By Thomas Tod Stoddart, Author of "The Deathwake." I LOVE lakes,—I love their sunny calm, their storm, and their moonlit heave; they resemble the quiet and the passion of human life. Who that enjoys Scottish scenery, but has spent a day by the green banks of the solitary St Mary's Loch? It is a calm and a melancholy sheet of water, unspotted with a single island, and walled in by mountain scenery of wild outline; but still green, and covered to the hill tops with numerous sheep. On one side is seen an old churchyard, rising half-way up a slope of brown heath. A few head-stones are all that give character to the spot: no tomb or epitaphed marble, but only the grey fragments of some fallen rock, sown over with lichens, and planted at the top of lowly mounds each the sealed entrance to a narrow home. One there is more elevated than the rest; it contains two dwellers, a female and a suicide. Their story is a sad one.

Walter Grieve, the only son of a shepherd, was a wild and daring lad, of an open and generous disposition. Welcome at every cottage, he gained the hearts of the old as well as the young. There was always laughter where he went; even the austere Cameronian unbent his features at the mention of some of his happy jokes or wild adventures, embellished only by the native wit of the narrator. For miles round, he was the pride of every body; and when on the Sabbath days, in his new plaid, he crossed over the hill to the church at Ettrick, he was always accompanied by a group of both young and old, to whom, by his happy, but not unappropriate conversation, he relieved the tediousness of their sacred journey. Among such as composed this train, was Mary Scott, the daughter of an aged farmer on the banks of the Meggat, a mile or two above Henderland. She was the flower of the forest. Beautiful in person, and happy in temper, she commanded the admiration of the young, and the esteem of the old. Not a youth about the Cramoult but would have risked his life for the innocent-hearted girl; and none more ready than Walter Grieve. Many a time had he clambered those precipitous rocks that shadow the Grey-mare's Tail, a short way below Loch Skene, for no other purpose than to bring back the brood of the blue falcon to laughing but anxious Mary; and the burn of Winterhope was not seldom travelled to furnish the old farmer and his daughter with a creelful of fine trout. No wonder an early attachment took place. Walter Grieve loved; and Mary, by her avowed preference, signified, in the

presence of others, that she was not regardless of his emotion.

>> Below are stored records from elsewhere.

(* ===== verification/Packet.v ===== *)
(** * Packets and the Internet checksum

    The model of the packet chain of [libs/net/src/buf/packet.rs], of the
    metadata of [libs/net/src/buf/mod.rs] and of the parsed IP header of
    [libs/net/src/pipeline/mod.rs].  A fragment is what its readers observe of
    it: its length and the answer of [as_slice]; where its bytes live (a pool
    lease, a shared chunk or the heap) is not modelled.

    The checksum is [InternetChecksum] and [checksum_bytes] of
    [libs/net/src/pipeline/mod.rs]: a sum of big-endian words that may be fed in
    pieces of any length, eight bytes at a time where it can. *)

From S2P Require Import Prelude NetTypes.

Inductive DropReason : Type :=
| NoReason | NoConsumer | MalformedDescriptor | LoopbackRingFull | DeviceGone | TruncatedFrame
| UnsupportedEthernet | VlanUnsupported | MalformedArp | NotLocal | MalformedIpv4 | Ipv4Checksum
| MalformedIpv6 | Ipv6ExtensionLimit | UnsupportedIpProtocol | MalformedUdp | UdpChecksum
| UdpNoEndpoint | UdpRingFull | FlowTableFull | RouteUnavailable | TxQueueFull | IngressRingFull
| MalformedTcp | TcpChecksum | TcpNoEndpoint | TcpRingFull | FragmentMalformed | FragmentOverlap
| FragmentLimit | FragmentTimeout | RawNoEndpoint | RawRingFull.

Inductive RxPoolPressure : Type := Unmanaged | Normal | Low | Emergency.

Record UdpSegmentation : Type := mk_segmentation {
  segment_count : Z;
  seg_header_len : Z;
  seg_payload_len : Z
}.

Inductive PacketLayout : Type := Plain | UdpSegments (s : UdpSegmentation).

Record PacketMetadata : Type := mk_metadata {
  ingress_device : Z;
  queue_pair : Z;
  rx_timestamp_ns : Z;
  meta_rss_hash : option Z;
  rss_generation : Z;
  frame_len : Z;
  checksums_validated : bool;
  rx_pool_pressure : RxPoolPressure;
  layout : PacketLayout;
  drop_reason : DropReason
}.

Definition metadata_default : PacketMetadata :=
  mk_metadata 0 0 0 None 0 0 false Unmanaged Plain NoReason.

(** The assignments to [frame_len] and [rss_hash]. *)
Definition with_frame_len (x : Z) (m : PacketMetadata) : PacketMetadata :=
  mk_metadata (ingress_device m) (queue_pair m) (rx_timestamp_ns m) (meta_rss_hash m)
    (rss_generation m) x (checksums_validated m) (rx_pool_pressure m) (layout m) (drop_reason m).
Definition with_rss_hash (x : option Z) (m : PacketMetadata) : PacketMetadata :=
  mk_metadata (ingress_device m) (queue_pair m) (rx_timestamp_ns m) x
    (rss_generation m) (frame_len m) (checksums_validated m) (rx_pool_pressure m) (layout m)
    (drop_reason m).

Record IpFragment : Type := mk_fragment { identification : Z; frag_offset : Z; more : bool }.

Record IpPacket : Type := mk_ip {
  source : IpAddr;
  destination : IpAddr;
  next_header : Z;
  header_len : Z;
  payload_offset : Z;
  payload_len : Z;
  hop_limit : Z;
  traffic_class : Z;
  fragment : option IpFragment
}.

Definition PACKET_FRAGMENT_CAPACITY : nat := 18.

(** [as_slice] is [None] where the pool reports an error. *)
Record PacketFragment : Type := mk_packet_fragment { fragment_len : Z; as_slice : option (list Z) }.

(** [PacketFragment::Owned]. *)
Definition Owned (bytes : list Z) : PacketFragment :=
  mk_packet_fragment (Z.of_nat (length bytes)) (Some bytes).

Module PacketChain.

(** The occupied slots and the cached total. *)
Record PacketChain : Type := mk { fragments : list PacketFragment; total_len : Z }.

Definition new : PacketChain := mk [] 0.

(** [push]; a refused fragment goes back to the caller. *)
Definition push (c : PacketChain) (f : PacketFragment) : result PacketChain PacketFragment :=
  if (length (fragments c) =? PACKET_FRAGMENT_CAPACITY)%nat then Err f
  else
    let total := total_len c + fragment_len f mod 2 ^ 32 in
    if U32_MAX <? total then Err f else Ok (mk (fragments c ++ [f]) total).

Definition from_owned (bytes : list Z) : exec PacketChain :=
  match push new (Owned bytes) with Ok c => Done c | Err _ => Panic end.

(** The loop of [copy_out] from [packet_offset] on; [written] is what is in the
    output already. *)
Fixpoint copy_loop (fs : list PacketFragment) (offset end_ packet_offset : Z) (n : nat)
    (written : list Z) : option (list Z) :=
  match fs with
  | [] => None
  | f :: fs =>
      bytes ← as_slice f;
      let fragment_end := packet_offset + Z.of_nat (length bytes) in
      let written :=
        if (offset <? fragment_end) && (packet_offset <? end_) then
          let start := saturating_sub offset packet_offset in
          let stop := Z.min (Z.of_nat (length bytes)) (end_ - packet_offset) in
          written ++ take (Z.to_nat (stop - start)) (drop (Z.to_nat start) bytes)
        else written in
      if (length written =? n)%nat then Some written
      else copy_loop fs offset end_ fragment_end n written
  end.

(** [copy_out] into a buffer of [n] bytes. *)
Definition copy_out (c : PacketChain) (offset : Z) (n : nat) : option (list Z) :=
  end_ ← checked_add offset (Z.of_nat n);
  if total_len c <? end_ then None
  else if (n =? 0)%nat then Some []
  else copy_loop (fragments c) offset end_ 0 n [].

(** A chain whose fragments can be read, and its bytes. *)
Definition holds (c : PacketChain) (bytes : list Z) : Prop :=
  exists parts, fragments c = map Owned parts /\ bytes = concat parts /\
    total_len c = Z.of_nat (length bytes) /\ Z.of_nat (length bytes) <= U32_MAX.

End PacketChain.

Record FrontendPacket : Type := mk_packet {
  chain : PacketChain.PacketChain;
  metadata : PacketMetadata;
  ip : option IpPacket
}.

(** ** Reading a chain *)

Import PacketChain.

(** What lies between two offsets. *)
Definition slice (offset n : nat) (l : list Z) : list Z := take n (drop offset l).

Lemma slice_app offset n l l' :
  slice offset n (l ++ l') = slice offset n l ++ slice (offset - length l) (n - (length l - offset)) l'.
Proof. unfold slice. by rewrite drop_app, take_app, length_drop. Qed.

Lemma length_slice offset n l : length (slice offset n l) = (n `min` (length l - offset))%nat.
Proof. unfold slice. by rewrite length_take, length_drop. Qed.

They would have married, and a happier couple never have been met with; but Mary's father died immediately before the expected crisis of their union. The bridal robes were exchanged for the garment of sorrow; and Walter Grieve laid the head of his parent-in-law in the grave, on the very day that was to have fixed him as Mary's husband. After the funeral, he went back to his weeping bride. A relation of her father's, who dwelt in a distant part of Scotland, was about to remove her to his own family. This was a blow that Walter had forgot to anticipate among the others created by the recent loss. But now he felt it heavily. To be separated for a whole year, till her regret was removed, and time should again sanction the nuptials so sadly disturbed, was nothing. But Mary was going out into the world!-too innocent not to be corrupted, too simple not to be deceived! She would now see many, more embellished with the art of flattery, more captivating to the unsuspicious; though few she would find so honest in their professions, so true in their attachments. Walter would be forgotten,the bold, the sincere Walter: but Mary trusted otherwise; and the vow she made before departure, told how keenly she felt the reproaches of the jealous lover.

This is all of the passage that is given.